From 2198497203ec427f836978098028abf3350e5e57 Mon Sep 17 00:00:00 2001
From: Brian Paul <brianp@vmware.com>
Date: Thu, 19 Nov 2009 15:17:56 -0700
Subject: vbo: added recursion check in vbo_exec_FlushVertices()

---
 src/mesa/vbo/vbo_exec_api.c | 18 +++++++++++++++++-
 1 file changed, 17 insertions(+), 1 deletion(-)

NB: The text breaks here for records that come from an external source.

(* ===== verification/Supervisor.v ===== *)
(** * The watch supervisor

    [crates/aisix-etcd/src/supervisor.rs]: how etcd events become the served
    configuration.  A Put or Delete, alone or coalesced into a batch, is staged
    with its own bookkeeping and published once; a resync rebuilds everything;
    and a key whose latest bytes are rejected keeps serving its last known good
    value until it loads again or leaves etcd.

    The published snapshot is the rows of every table by name ([Loader]); the
    status view is what [sync_config_status] settles; the disk cache is given
    the state [flush_cache] captures.  Locks hold for a whole operation, so an operation is
    one step.  The watch loop's timing, the providers' I/O and log lines are not
    modelled. *)

From S2P Require Import Prelude Sort Utf8 EtcdKey Loader Observed.
Local Open Scope nat_scope.

Section supervisor.
Context {DM : Documents}.
Abbreviation Tables := (gmap (bytes * bytes) Row).

(** ** Tables *)

Definition TABLES : list bytes := lit "global_pricing" :: KINDS.

Definition snapshot_has (snap : Tables) (kind id : bytes) : bool :=
  bool_decide (kind ∈ TABLES) && bool_decide (is_Some (snap !! (kind, id))).

Definition merge_snapshot (dst src : Tables) : Tables := src ∪ dst.

Definition remove_from_snapshot (snap : Tables) (kind id : bytes) : Tables :=
  if bool_decide (kind ∈ TABLES) then delete (kind, id) snap else snap.

(** ** Retained reports *)

Definition MAX_RETAINED_REJECTIONS : nat := 256.
Definition MAX_RETAINED_UNKNOWN_KINDS : nat := 256.
Definition MAX_RETAINED_PARTIAL_ROWS : nat := 1024.

Definition is_unknown_kind (r : RejectedEntry) : bool := bool_decide (rej_kind r = UnknownKind).
Definition rejection_cap (forward_compat : bool) : nat :=
  if forward_compat then MAX_RETAINED_UNKNOWN_KINDS else MAX_RETAINED_REJECTIONS.

(** The loop of [trim_rejections_per_class], newest first, with what each class
    has kept. *)
Fixpoint trim_newest (kept : bool -> nat) (l : list RejectedEntry) : list RejectedEntry :=
  match l with
  | [] => []
  | e :: l =>
      let class := is_unknown_kind e in
      if kept class <? rejection_cap class
      then e :: trim_newest (fun c => if Bool.eqb c class then S (kept c) else kept c) l
      else trim_newest kept l
  end.

Definition trim_rejections_per_class (entries : list RejectedEntry) : list RejectedEntry :=
  if length entries <=? Nat.min MAX_RETAINED_REJECTIONS MAX_RETAINED_UNKNOWN_KINDS then entries
  else reverse (trim_newest (fun _ => 0) (reverse entries)).

(** [Vec::remove] of the first element a predicate accepts. *)
Fixpoint remove_first {A} (p : A -> bool) (l : list A) : list A :=
  match l with
  | [] => []
  | x :: l => if p x then l else x :: remove_first p l
  end.

(** ** State *)

Record Report := mkReport { rep_observed : N; rep_served : N; rep_revision : Z; rep_reload : bool }.
Record CacheImage := mkImage { image_entries : list RawEntry; image_revision : Z; image_stale : list StaleServing }.

Record Supervisor := mkSup {
  served : Tables;
  state : ObservedState;
  floor : Z;
  status_revision : Z;
  rejections : list RejectedEntry;
  rejected_keys : gset bytes;
  partial_compat : gmap bytes PartialCompatRow;
  stale_serving : gmap bytes StaleServing;
  reported : option Report;
  captured : option CacheImage;
}.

(limited to 'src/mesa/vbo')

diff --git a/src/mesa/vbo/vbo_exec_api.c b/src/mesa/vbo/vbo_exec_api.c
index f72d2d84f38..c90565eae8c 100644
--- a/src/mesa/vbo/vbo_exec_api.c
+++ b/src/mesa/vbo/vbo_exec_api.c
@@ -867,15 +867,27 @@ void vbo_exec_FlushVertices_internal( GLcontext *ctx, GLboolean unmap )
 }
 
 
-
+/**
+ * \param flags  bitmask of FLUSH_STORED_VERTICES, FLUSH_UPDATE_CURRENT
+ */
 void vbo_exec_FlushVertices( GLcontext *ctx, GLuint flags )
 {
    struct vbo_exec_context *exec = &vbo_context(ctx)->exec;
 
+#ifdef DEBUG
+   /* debug check: make sure we don't get called recursively */
+   static GLuint callDepth = 0;
+   callDepth++;
+   assert(callDepth == 1);
+#endif
+
    if (0) _mesa_printf("%s\n", __FUNCTION__);
 
    if (exec->ctx->Driver.CurrentExecPrimitive != PRIM_OUTSIDE_BEGIN_END) {
       if (0) _mesa_printf("%s - inside begin/end\n", __FUNCTION__);
+#ifdef DEBUG
+      callDepth--;
+#endif
       return;
    }
 
@@ -889,6 +901,10 @@ void vbo_exec_FlushVertices( GLcontext *ctx, GLuint flags )
    }
 
    exec->ctx->Driver.NeedFlush &= ~flags;
+
+#ifdef DEBUG
+   callDepth--;
+#endif
 }
 
 
-- 
cgit v1.2.3